I love a Nice But Very Easy mid-week meal when we're super busy, and this is by far our favorite way to eat New York strip steak (or honestly any steak). We eat it with some kind of roasted veggie that can cook while the steak works, and dinner is DONE in 30 minutes, maybe less.
Recipe Notes: How to Cook NY Strip Steak on the Stove
A few notes on the process: I use a cast iron skillet every single time. No grill, nothing nonstick, and the crust meat gets in cast iron is just SO good. I use butter + oil for flavor and high heat, and kosher salt not pepper. I think pepper can get too spicy/sharp with super hot cooking, but by all means pepper your steak if you're into that.
The sauce here is a very simple shallot sauce cooked in the beef drippings while the steak rests, nothing fancy, and holy flavor it's so good. I've done this with regular onion too and the results are equally delicious.
The best part about the shallot sauce is the timing: You have to let the steak rest anyway while the pan is still super hot, so we just take advantage of the "wait for the steak to rest" time with a quick pan sauce using the drippings from the steak. It takes NO extra time and adds so much flavor.
Ingredients and Ingredient Variations
Five ingredients for our beef entrée AND the sauce.
- Steak: I love New York strip for this method, but a ribeye or other boneless, 1-inch steak will work well too if you prefer.
- Oil and butter: The oil heats the pan and the butter adds flavor. I always use regular salted butter and it makes everything taste SO good.
- Shallots: Again, use as many as you'd like - two is usually perfect for us. Thinly sliced onions or even leeks would work well with this same method if that's what you have.
- kosher salt: Salty beef is just really, really good. Don't skimp.
Step By Step Instructions
Before you cook the steak, let the meat rest out of the fridge for at least 20 minutes so it isn't super cold when you start to cook it. Sprinkle the steak with salt on both sides.
Pro Tip: I do one steak (12 ounces or so) for two people and that's more than enough, but if you are cooking for more people just be sure that your skillet is large enough to hold the steaks you're cooking with a few inches between each piece of meat so that they'll still get nice and crispy at the edges.
While the steak is resting, preheat a cast iron skillet to medium-high (my stove has a 10-point dial and I preheat at a 6) with the oil. Sprinkle the meat with salt very liberally on both sides.
When the skillet is hot, add the butter and swirl it around in the skillet until it foams and sizzles.
Add the steak to the hot skillet and leave it alone while it cooks. You'll flip it one time and that's it, no moving it around or messing with it.

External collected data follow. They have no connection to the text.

(** * go-muxrpc: the session multiplexer, the byte source and its frame buffer

    A shallow embedding of [rpc.go] (both revisions of the session that the
    repository carries) and of the [ByteSource] / [frameBuffer] pair, with
    the properties the specification states about them.

    Conventions.
    - Go's [int32] and [uint32] are [Z] with the wrap-around written out
      ([wrap_int32], [wrap_uint32]).
    - [[]byte] is [list byte]; Go strings are [string].
    - A Go [error] is [option error] ([None] is [nil]).
    - A [map[int32]*Request] is a [gmap Z loc] next to a heap
      [gmap loc Request]: the table holds pointers and the requests are
      mutated through them.
    - [go f()] appends a task to the session's [spawned] list; the task's
      body is a function of this file that can be run on a later state. *)

From Stdlib Require Import ZArith Lia.
From Stdlib.Strings Require Import Byte.
From stdpp Require Import base option list gmap strings.

Local Open Scope Z_scope.

#[global] Instance byte_eq_decision : EqDecision byte := Byte.byte_eq_dec.

(** ** Machine integers *)

Definition MaxInt32 : Z := 2147483647.
Definition MinInt32 : Z := -2147483648.

(** Two's complement wrap of a signed 32-bit result. *)
Definition wrap_int32 (z : Z) : Z := (z + 2 ^ 31) mod 2 ^ 32 - 2 ^ 31.

(** Wrap of an unsigned 32-bit result. *)
Definition wrap_uint32 (z : Z) : Z := z mod 2 ^ 32.

(** ** Errors *)

(** [CallError] (rpc.go, the struct returned when a call fails). *)
Record CallError := mkCallError {
  Name : string;
  Message : string;
  Stack : string
}.
Lemma handle_runs a (w : Window) c x0 y0 :
  wired w -> RC w = Some c ->
  oldXData w = Some (PyFloat x0) -> oldYData w = Some (PyFloat y0) ->
  handle a w = inr (tt, after_action a c x0 y0 w).
Proof.
  intros Hw HRC Hx Hy.
  assert (Hset : forall f sg,
             bind (set_widgets f) (fun _ => emit sg) w
             = inr (tt, after_call (fst (method_of (slot_of sg)))
                          (snd (method_of (slot_of sg))) c
                          (with_ui (f (ui w)) w))).
  { intros f sg. unfold bind, set_widgets, modify.
    apply (emit_runs sg (with_ui (f (ui w)) w) c (wired_with_ui _ w Hw) HRC). }
  destruct a; cbn [handle after_action]; try apply Hset.
  - apply (emit_runs _ w c Hw HRC).
  - unfold bind at 1, gets. destruct (Nat.eqb i (cmb_XAxis (ui w)));
      [reflexivity | apply Hset].
  - unfold bind at 1, gets. destruct (Nat.eqb i (cmb_YAxis (ui w)));
      [reflexivity | apply Hset].
  - unfold bind at 1, gets. destruct (Bool.eqb b (chk_logX (ui w)));
      [reflexivity | apply Hset].
  - unfold bind at 1, gets. destruct (Bool.eqb b (chk_logY (ui w)));
      [reflexivity | apply Hset].
  - unfold bind, gets. rewrite (wired_callbacks w Hw).
    cbn [run_callbacks String.eqb Ascii.eqb Bool.eqb run_callback]. unfold bind.
    rewrite (mouseMoveEvent_Canvas_runs event w x0 y0 Hx Hy). reflexivity.
Qed.

Lemma controller_calls_snoc tr e :
  controller_calls (tr ++ [e])
  = (controller_calls tr ++ match e with EvCall m => [m] | _ => [] end)%list.
Proof.
  unfold controller_calls. rewrite flat_map_app. simpl.
  rewrite app_nil_r. reflexivity.
Qed.

Lemma after_action_calls a c x0 y0 (w : Window) :
  controller_calls (trace (after_action a c x0 y0 w))
  = (controller_calls (trace w) ++ calls_of a (ui w))%list.
Proof.
  destruct a; cbn [after_action calls_of];
    try (cbn [after_call log with_RC with_ui trace slot_of method_of fst snd];
         rewrite controller_calls_snoc; reflexivity).
  - destruct (Nat.eqb i (cmb_XAxis (ui w)));
      [rewrite app_nil_r; reflexivity|].
    cbn [after_call log with_RC with_ui trace slot_of method_of fst snd].
    rewrite controller_calls_snoc. reflexivity.
  - destruct (Nat.eqb i (cmb_YAxis (ui w)));
      [rewrite app_nil_r; reflexivity|].
    cbn [after_call log with_RC with_ui trace slot_of method_of fst snd].
    rewrite controller_calls_snoc. reflexivity.
  - destruct (Bool.eqb b (chk_logX (ui w)));
      [rewrite app_nil_r; reflexivity|].
    cbn [after_call log with_RC with_ui trace slot_of method_of fst snd].
    rewrite controller_calls_snoc. reflexivity.
  - destruct (Bool.eqb b (chk_logY (ui w)));
      [rewrite app_nil_r; reflexivity|].
    cbn [after_call log with_RC with_ui trace slot_of method_of fst snd].
    rewrite controller_calls_snoc. reflexivity.
  - unfold after_hover.
    cbn [log with_windowTitle with_oldXData with_oldYData trace].
    rewrite controller_calls_snoc, app_nil_r. reflexivity.
Qed.

Lemma after_action_coordinates a c x0 y0 (w : Window) :
  oldXData w = Some (PyFloat x0) -> oldYData w = Some (PyFloat y0) ->
  oldXData (after_action a c x0 y0 w) = Some (PyFloat (stored_x x0 a))
  /\ oldYData (after_action a c x0 y0 w) = Some (PyFloat (stored_y y0 a)).
Proof.
  intros Hx Hy.
  destruct a; cbn [after_action stored_x stored_y];
    try (split; assumption);
    try (match goal with |- context [if ?t then _ else _] => destruct t end;
         split; assumption).
  split; reflexivity.
Qed.

Lemma after_action_title a c x0 y0 (w : Window) :
  windowTitle (after_action a c x0 y0 w)
  = match a with
    | MouseMove event =>
        hover_string (rb_SI (ui w)) (hover_value (xdata event) x0)
          (hover_value (ydata event) y0)
    | _ => windowTitle w
    end.
Proof.
  destruct a; cbn [after_action]; try reflexivity;
    match goal with |- context [if ?t then _ else _] => destruct t end;
    reflexivity.
Qed.

(** One step from a reachable window, with all that is known of it. *)
Lemma reachable_step a (w : Window) :
  reachable w ->
  exists c x0 y0,
    RC w = Some c
    /\ oldXData w = Some (PyFloat x0)
    /\ oldYData w = Some (PyFloat y0)
    /\ handle a w = inr (tt, after_action a c x0 y0 w)
    /\ reachable (after_action a c x0 y0 w).
Proof.
  intros Hreach. pose proof (reachable_wired w Hreach) as Hw.
  destruct (wired_RC w Hw) as [c HRC].
  destruct (wired_oldX w Hw) as [x0 Hx].
  destruct (wired_oldY w Hw) as [y0 Hy].
  exists c, x0, y0.
  pose proof (handle_runs a w c x0 y0 Hw HRC Hx Hy) as Hrun.
  repeat split; try assumption.
  exact (reach_step w a _ Hreach Hrun).
Qed.

(** A session from a reachable window. *)
Lemma session_runs l : forall (w : Window) x0 y0,
  reachable w ->
  oldXData w = Some (PyFloat x0) -> oldYData w = Some (PyFloat y0) ->
  exists w',
    run_actions l w = inr (tt, w')
    /\ reachable w'
    /\ oldXData w' = Some (PyFloat (fold_left stored_x l x0))
    /\ oldYData w' = Some (PyFloat (fold_left stored_y l y0))
    /\ (List.length (controller_calls (trace w'))
        <= List.length (controller_calls (trace w)) + List.length l)%nat.
Proof.
  induction l as [|a l IH]; intros w x0 y0 Hreach Hx Hy.
  - exists w. simpl. repeat split; try assumption. lia.
  - destruct (reachable_step a w Hreach)
      as (c & x0' & y0' & HRC & Hx' & Hy' & Hrun & Hreach').
    rewrite Hx in Hx'. inversion Hx'. subst x0'.
    rewrite Hy in Hy'. inversion Hy'. subst y0'.
    destruct (after_action_coordinates a c x0 y0 w Hx Hy) as [Hx1 Hy1].
    destruct (IH _ _ _ Hreach' Hx1 Hy1) as (w' & Hrun' & Hr' & Hx2 & Hy2 & Hlen).
    exists w'. cbn [run_actions fold_left]. unfold bind. rewrite Hrun.
    repeat split; try assumption.
    rewrite after_action_calls, length_app in Hlen.
    assert (List.length (calls_of a (ui w)) <= 1)%nat.
    { destruct a; cbn [calls_of];
        try (match goal with |- context [if ?t then _ else _] => destruct t end);
        simpl; lia. }
    simpl. lia.
Qed.

(** ** What each action calls *)

(** On every reachable window a user action returns normally and makes
    the controller calls [AssignSlots] wires it to, and no other: one
    call for a click, a committed pressure edit or a real change of an
    axis or log-scale widget; none for a mouse move or for a selection
    that changes nothing. *)
Theorem action_calls_its_slot (w : Window) (a : UserAction) :
  reachable w ->
  exists w',
    handle a w = inr (tt, w')
    /\ controller_calls (trace w')
       = (controller_calls (trace w) ++ calls_of a (ui w))%list.
Proof.
  intros Hreach.
  destruct (reachable_step a w Hreach) as (c & x0 & y0 & _ & _ & _ & Hrun & _).
  exists (after_action a c x0 y0 w). split; [exact Hrun|].
  apply after_action_calls.
Qed.

(** ** Sessions never raise *)

(** Whatever the widgets' initial values and whatever the user does
    afterwards, [main] followed by the user's actions runs to its end
    without raising, and the controller has been called at most three
    times plus once per action. *)
Theorem session_never_raises (u0 : Widgets) (l : list UserAction) :
  exists w : Window,
    bind main (fun _ => run_actions l) (blank u0) = inr (tt, w)
    /\ (List.length (controller_calls (trace w)) <= 3 + List.length l)%nat.
Proof.
  unfold bind. rewrite main_runs.
  destruct (session_runs l _ 0 0
              (reach_main u0 _ (main_runs u0)) eq_refl eq_refl)
    as (w' & Hrun & _ & _ & _ & Hlen).
  exists w'. split; [exact Hrun|]. exact Hlen.
Qed.

(** ** The stored hover coordinates over a session *)

(** After [main] and any sequence of user actions, each stored hover
    coordinate is the last value that was not [None] among the mouse
    moves of the sequence, and 0.0 when there was none; the other
    actions leave it alone. *)
Theorem hover_coordinates_last_seen (u0 : Widgets) (l : list UserAction) :
  exists w : Window,
    bind main (fun _ => run_actions l) (blank u0) = inr (tt, w)
    /\ oldXData w = Some (PyFloat (fold_left stored_x l 0))
    /\ oldYData w = Some (PyFloat (fold_left stored_y l 0)).
Proof.
  unfold bind. rewrite main_runs.
  destruct (session_runs l _ 0 0
              (reach_main u0 _ (main_runs u0)) eq_refl eq_refl)
    as (w' & Hrun & _ & Hx & Hy & _).
  exists w'. repeat split; assumption.
Qed.

(** ** The title and the stored coordinates *)

(** On every reachable window the title is either the one [main] gave,
    or the hover string of the coordinates the window stores now, with
    the unit suffixes of one of the two unit systems (the one selected
    at the last mouse move: no other action rewrites the title). *)
Theorem title_shows_stored_coordinates (w : Window) :
  reachable w ->
  exists x y,
    oldXData w = Some (PyFloat x)
    /\ oldYData w = Some (PyFloat y)
    /\ (windowTitle w = "Rankine calculator"
        \/ exists si, windowTitle w = hover_string si x y).
Proof.
  induction 1 as [u0 w Hmain | w a w' Hreach IH Hstep].
  - rewrite main_runs in Hmain. inversion Hmain; subst.
    exists 0, 0. repeat split. left. reflexivity.
  - destruct IH as (x & y & Hx & Hy & Htitle).
    destruct (reachable_step a w Hreach)
      as (c & x0 & y0 & _ & Hx' & Hy' & Hrun & _).
    rewrite Hx in Hx'. inversion Hx'. subst x0.
    rewrite Hy in Hy'. inversion Hy'. subst y0.
    rewrite Hrun in Hstep. inversion Hstep. subst w'.
    destruct (after_action_coordinates a c x y w Hx Hy) as [Hx1 Hy1].
    exists (stored_x x a), (stored_y y a).
    repeat split; try assumption.
    rewrite after_action_title.
    destruct a; try exact Htitle.
    right. exists (rb_SI (ui w)). reflexivity.
Qed.

(** ** Handlers run too early *)

(** The slots are connected (line 27) before the controller is created
    (line 43): were any of the eleven signals raised in between, its
    slot would find no [RC] attribute and raise [AttributeError]. *)
Theorem signal_before_controller_raises (u0 : Widgets) (sg : Signal) :
  bind AssignSlots (fun _ => bind MakeCanvas (fun _ => emit sg)) (blank u0)
  = (inl (AttributeError "RC") : PyError + unit * Window).
Proof. destruct sg; reflexivity. Qed.

(** An event that carries both coordinates never makes the hover
    handler read the stored ones: on any window, the constructor run or
    not, it stores the event's coordinates and titles the window with
    them. *)
Theorem hover_with_both_coordinates (w : Window) (qx qy : Q) :
  exists w',
    mouseMoveEvent_Canvas {| xdata := PyFloat qx; ydata := PyFloat qy |} w
    = inr (tt, w')
    /\ oldXData w' = Some (PyFloat qx)
    /\ oldYData w' = Some (PyFloat qy)
    /\ windowTitle w' = hover_string (rb_SI (ui w)) qx qy
    /\ RC w' = RC w
    /\ ui w' = ui w.
Proof.
  exists (after_hover {| xdata := PyFloat qx; ydata := PyFloat qy |} 0 0 w).
  repeat split.
Qed.

(** The handler is registered (line 28) before the stored coordinates
    are assigned (lines 51-52): on a window where neither is assigned
    yet, an event that lacks a coordinate raises [AttributeError] for
    the first coordinate it lacks, x before y. *)
Theorem hover_before_coordinates_raises (w : Window) (event : MouseEvent) :
  oldXData w = None ->
  oldYData w = None ->
  xdata event = PyNone \/ ydata event = PyNone ->
  mouseMoveEvent_Canvas event w
  = inl (AttributeError
           (match xdata event with
            | PyNone => "oldXData"
            | PyFloat _ => "oldYData"
            end)).
Proof.
  destruct event as [xd yd]. simpl. intros Hx Hy Hnone.
  unfold mouseMoveEvent_Canvas, bind, modify, getattr.
  destruct xd as [|qx]; simpl.
  - rewrite Hx. reflexivity.
  - destruct Hnone as [Hc|Hyd]; [discriminate Hc|]. subst yd. simpl.
    rewrite Hy. reflexivity.
Qed.

End Sessions.

(** ** Sessions on concrete data *)

Example session_run :
  option_map (fun w => (windowTitle w, controller_calls (trace w)))
    (match bind (main (ctrl := idleController))
             (fun _ => run_actions (ctrl := idleController)
                          [MouseMove hoverEvent; ClickEnglish;
                                    SetLogX false; SelectYAxis 1])
             (blank designerWidgets) with
     | inr (_, w) => Some w
     | inl _ => None
     end)
  = Some ("s: 0.00 kJ/(kg*K), T: 3.14 C",
          [RC_setNewPHigh; RC_setNewPLow; RC_updateModel;
           RC_updateUnits; RC_updatePlot]).
Proof. reflexivity. Qed.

Another Pro Tip: If the steak doesn't sizzle A LOT when you add it to the skillet, take it immediately out and let the pan preheat for a few minutes longer. Because this is a quick cook we need the skillet hot enough to get a really good sear on the steak!
Now: How long to cook NY strip steak on the stove. For a steak that is about an inch thick I do 5 minutes on the first side, flip the steak, then let it cook another 3 minutes before taking it out to rest. This yields a medium rare steak, which is perfect for us.
If you'd like to get all sorts of specific (not my style, but yes it's a thing that real cooks do), you can use a candy thermometer or a meat thermometer to take the inside temp of the steak. 135F is usually nice for a medium-rare situation; the meat will continue to increase in temp a bit to about 140F as it rests.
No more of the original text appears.